| Required work |
Transcribe, word for word and with nothing extra, the line containing "<-. injection Hk as <- <-." and each line that comes after it in the entries.

| Data to process |
-*-*-
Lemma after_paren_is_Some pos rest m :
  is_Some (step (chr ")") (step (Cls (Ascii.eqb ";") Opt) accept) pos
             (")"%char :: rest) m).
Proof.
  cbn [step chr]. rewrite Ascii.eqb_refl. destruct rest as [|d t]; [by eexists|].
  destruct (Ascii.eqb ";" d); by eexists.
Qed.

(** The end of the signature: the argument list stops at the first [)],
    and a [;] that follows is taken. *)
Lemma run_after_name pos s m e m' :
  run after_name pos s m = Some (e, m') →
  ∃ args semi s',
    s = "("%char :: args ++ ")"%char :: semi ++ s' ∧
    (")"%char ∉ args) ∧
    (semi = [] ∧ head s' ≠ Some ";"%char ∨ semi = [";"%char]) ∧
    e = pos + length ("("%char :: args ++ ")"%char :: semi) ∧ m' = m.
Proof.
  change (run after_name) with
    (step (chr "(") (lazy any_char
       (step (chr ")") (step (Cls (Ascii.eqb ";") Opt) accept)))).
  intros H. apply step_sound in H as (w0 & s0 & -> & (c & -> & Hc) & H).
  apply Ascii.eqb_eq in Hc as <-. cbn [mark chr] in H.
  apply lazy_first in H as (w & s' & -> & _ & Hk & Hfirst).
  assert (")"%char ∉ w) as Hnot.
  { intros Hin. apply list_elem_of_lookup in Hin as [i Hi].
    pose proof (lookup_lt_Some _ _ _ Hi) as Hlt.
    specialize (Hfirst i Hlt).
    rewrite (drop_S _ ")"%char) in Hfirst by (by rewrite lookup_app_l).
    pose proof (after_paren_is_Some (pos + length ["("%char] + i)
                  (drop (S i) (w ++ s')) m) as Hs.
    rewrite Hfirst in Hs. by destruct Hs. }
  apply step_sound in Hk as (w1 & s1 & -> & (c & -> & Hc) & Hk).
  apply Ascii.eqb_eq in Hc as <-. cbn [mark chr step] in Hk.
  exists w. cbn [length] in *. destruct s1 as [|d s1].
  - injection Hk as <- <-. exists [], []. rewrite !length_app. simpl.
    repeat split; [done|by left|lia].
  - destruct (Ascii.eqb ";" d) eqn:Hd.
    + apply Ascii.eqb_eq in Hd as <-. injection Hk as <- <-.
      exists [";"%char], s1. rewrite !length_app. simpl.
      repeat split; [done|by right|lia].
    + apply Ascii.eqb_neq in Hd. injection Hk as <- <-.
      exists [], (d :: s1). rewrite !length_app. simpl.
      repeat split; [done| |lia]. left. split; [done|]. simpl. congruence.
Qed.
-*-*-
| Result of this exercise |
    + apply Ascii.eqb_eq in Hd as <-. injection Hk as <- <-.
      exists [";"%char], s1. rewrite !length_app. simpl.
      repeat split; [done|by right|lia].
    + apply Ascii.eqb_neq in Hd. injection Hk as <- <-.
      exists [], (d :: s1). rewrite !length_app. simpl.
      repeat split; [done| |lia]. left. split; [done|]. simpl. congruence.
Qed.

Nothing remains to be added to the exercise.